Global Rank:GNR rank interpretation
State Rank: S1

Great Lakes Palustrine Sandplain
Great Lakes Palustrine Sandplain, PNHP

General Description

In Pennsylvania, this community type occurs only on Presque Isle, on the shore of Lake Erie. This is a sparsely vegetated herbaceous community that occurs on moist sandy flats. These typically occur behind the leading dune or as a zone surrounding a swale pond. The sandplain may be saturated in some areas, or may appear dry, with water levels below the surface but accessible to plant roots. This complex occurs on a substrate of glacial sand and gravel deposits. This material is constantly being eroded and re-deposited by the action of currents, waves, and storm events. The dynamic nature of the substrate maintains a variety of successional stages. Additionally, the porous nature of the substrate causes the water table to respond quickly to changes in lake level. As a result, natural communities occur as a complicated mosaic of different hydrologic conditions, seral stages, physiognomies, and floristic assemblages that shift over time. The community is composed primarily by rushes (Juncus spp.), sedges (Carex spp.), and umbrella/nut-sedges (Cyperus spp.) including jointed rush (Juncus articulatus), umbrella sedge (Cyperus bipartitus), umbrella sedge (Cyperus flavescens), and larger Canadian St. John’s-wort (Hypericum majus). This type contains many rare species due to its limited extent in Pennsylvania including alpine rush (Juncus alpinoarticulatus ssp. nodulosus), Baltic rush (Juncus arcticus var. littoralis), small-flowered gerardia (Agalinis paupercula), green sedge (Carex viridula var. viridula), and elk sedge (Carex garberi).

Rank Justification

Critically imperiled in the jurisdiction because of extreme rarity or because of some factor(s) such as very steep declines making it especially vulnerable to extirpation.

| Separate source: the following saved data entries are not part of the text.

Lemma binary_round_correct (s : bool) (m : positive) (e p : Z) :
  (-149 <= p <= 104)%Z -> F2R (Zpos m) e <= bpow p ->
  let r := binary_round prec emax s m e in
  is_finite r = true
  /\ Rabs (B2R r - cond_Ropp s (F2R (Zpos m) e))
     <= u32 * F2R (Zpos m) e + eta32.
Proof.
  intros Hp Hle. cbv zeta. unfold binary_round.
  set (t := fexp prec emax (Zpos (digits2_pos m) + e)).
  destruct (Z.le_gt_cases e t) as [Hc | Hc].
  - rewrite shl_align_no_shift by assumption.
    apply (binary_round_aux_correct s m e p); assumption.
  - destruct (shl_align m e t) as [mz ez] eqn:E.
    pose proof (shl_align_value m e t ltac:(lia)) as [Hv Hs].
    rewrite E in Hv, Hs. cbn [fst snd] in Hv, Hs. subst ez.
    assert (Hsame : F2R (Zpos mz) t = F2R (Zpos m) e).
    { rewrite Hv, F2R_shift by lia. f_equal. lia. }
    rewrite <- Hsame. apply (binary_round_aux_correct s mz t p); [assumption |].
    rewrite Hsame. assumption.
Qed.

Lemma binary_normalize_correct (D e p : Z) :
  (-149 <= p <= 104)%Z -> Rabs (F2R D e) <= bpow p ->
  let r := binary_normalize prec emax D e false in
  is_finite r = true
  /\ Rabs (B2R r - F2R D e) <= u32 * Rabs (F2R D e) + eta32.
Proof.
  intros Hp Hle. cbv zeta. unfold binary_normalize.
  destruct D as [| q | q].
  - split; [reflexivity |]. rewrite B2R_zero, F2R_0.
    replace (0 - 0) with 0 by ring. rewrite Rabs_R0.
    unfold u32, eta32. pose proof (bpow_pos (-150)). lra.
  - rewrite (Rabs_right (F2R (Zpos q) e)) in *
      by (apply Rle_ge, F2R_nonneg; lia).
    apply (binary_round_correct false q e p); assumption.
  - change (Zneg q) with (- Zpos q)%Z in *. rewrite F2R_opp, Rabs_Ropp in *.
    rewrite (Rabs_right (F2R (Zpos q) e)) in *
      by (apply Rle_ge, F2R_nonneg; lia).
    apply (binary_round_correct true q e p); assumption.
Qed.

  • Sparsely to moderately densely vegetated, comprised of rushes, sedges, and opportunistic herbaceous species
  • Limited to wet sandy-expanses of shoreline along the coast of Lake Erie, primarily on the Presque Isle Peninsula
  • Substrate may be saturated in some areas, or may appear dry, with water levels below the surface but accessible to plant roots

*Vascular plant nomenclature follows Rhoads and Block (2007). Bryophyte nomenclature follows Crum and Anderson (1981).

International Vegetation Classification Associations:


NatureServe Ecological Systems:

Great Lakes Wooded Dune and Swale (CES201.726)

Origin of Concept

Beach, David. (Ed.) 2007. A Legacy of Living Places: conserving the diversity of nature in the Lake Erie Allegheny ecoregion. Lake Erie Allegheny Partnership for Biodiversity: Cleveland, OH.

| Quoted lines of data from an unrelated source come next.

(** C5, amended.  On a fresh entity (identity, N), for links to
    identities in [0, N) without duplicates, [initialize_costs] returns
    normally; it sets [neighbors] to the listed identities; the vector has
    N entries: the link cost at each neighbour, 0 at the entity itself
    (unless it is listed as a neighbour), 999 elsewhere; nextHop has N
    entries with nextHop[identity] = identity and nextHop[neighbor] =
    neighbor; and the result has one envelope per neighbour, in the order
    listed, built as [Packet(neighbor, vector)]: the identity it is given
    is that neighbour's, never the entity's own, and it carries the
    entity's current vector. *)
Theorem initialize_costs_effect idx n h nc :
  0 <= idx < n ->
  Forall (fun link => 0 <= fst link < n) nc ->
  NoDup (fst <$> nc) ->
  exists out w' lv v nh,
    initialize_costs nc (mkWorld h (Entity_init idx n)) = (Ok out, w') /\
    neighbors (self w') = Some (fst <$> nc) /\
    vector (self w') = Some lv /\ heap w' !! lv = Some v /\
    next_hop (self w') = Some nh /\
    length v = Z.to_nat n /\ length nh = Z.to_nat n /\
    (forall nb c, (nb, c) ∈ nc ->
       v !! Z.to_nat nb = Some c /\ nh !! Z.to_nat nb = Some nb) /\
    (idx ∉ (fst <$> nc) -> v !! Z.to_nat idx = Some 0) /\
    nh !! Z.to_nat idx = Some idx /\
    (forall d, (d < Z.to_nat n)%nat -> Z.of_nat d <> idx ->
       Z.of_nat d ∉ (fst <$> nc) -> v !! d = Some INFINITY) /\
    out = (fun nb => mkPacket nb v) <$> (fst <$> nc) /\
    (forall q, q ∈ out -> pkt_costs q = v).
Proof.
  intros Hidx Hnc Hnd.
  assert (Hns : Forall (fun nb => 0 <= nb < n) (fst <$> nc))
    by (by apply Forall_fmap).
  rewrite initialize_costs_fresh by done.
  eexists _, _, (length h), (init_vector idx n nc),
    (init_next_hop idx n (fst <$> nc)).
  split; [reflexivity|]. split; [reflexivity|]. split; [reflexivity|].
  split; [apply heap_lookup_last|]. split; [reflexivity|].
  split; [apply init_vector_length|]. split; [apply init_next_hop_length|].
  split; [|split; [|split; [|split; [|split]]]].
  - intros nb c Hin. split.
    + by apply init_vector_neighbor.
    + apply init_next_hop_neighbor; [done|].
      by apply (list_elem_of_fmap_2 fst _ (nb, c)).
  - intros Hself. rewrite <- (Z2Nat.id idx) in Hself by lia.
    rewrite init_vector_other by done.
    apply list_lookup_insert_eq. rewrite length_replicate. lia.
  - destruct (decide (idx ∈ fst <$> nc)) as [Hin|Hout].
    + by apply init_next_hop_neighbor.
    + rewrite <- (Z2Nat.id idx) in Hout by lia.
      rewrite init_next_hop_other by done.
      apply list_lookup_insert_eq. rewrite length_replicate. lia.
  - intros d Hd Hne Hout.
    rewrite init_vector_other by done.
    rewrite list_lookup_insert_ne by lia.
    by apply lookup_replicate_2.
  - reflexivity.
  - by intros q (nb & -> & _)%list_elem_of_fmap.
Qed.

Pennsylvania Community Code*

*(DCNR 1999, Stone 2006)

Similar Ecological Communities

The Great Lakes Region Dry Sandplain is drier and less sparse, with dry-adapted species predominating instead of wetland indicators. Scattered trees and shrubs may be present. Because of the sandy soils on which both types occur, the wetter type may appear dry for much of the year.

Fike Crosswalk

Great Lakes Palustrine Sandplain

Conservation Value

This community is only found along the shores of the Great Lakes. Pennsylvania has a limited extent of shoreline along Lake Erie, and the only large remaining examples of this community in Pennsylvania are found at Presque Isle State Park. The lake shore habitat, with its sandy substrate and fluctuating water levels, hosts a substantially different flora and fauna than other Pennsylvania habitats. Due to the limited extent of the shoreline in Pennsylvania, many of these species are rare in the state. In addition to plants, the lakeshore hosts a unique suite of invertebrates such as tiger beetles, spiders, and sand wasps. It is important nesting and foraging habitat for shorebirds and refuge for migrating species, including migrating passerine bird species, which cross the lake at the narrow point between Presque Isle and Long Point on the north shore.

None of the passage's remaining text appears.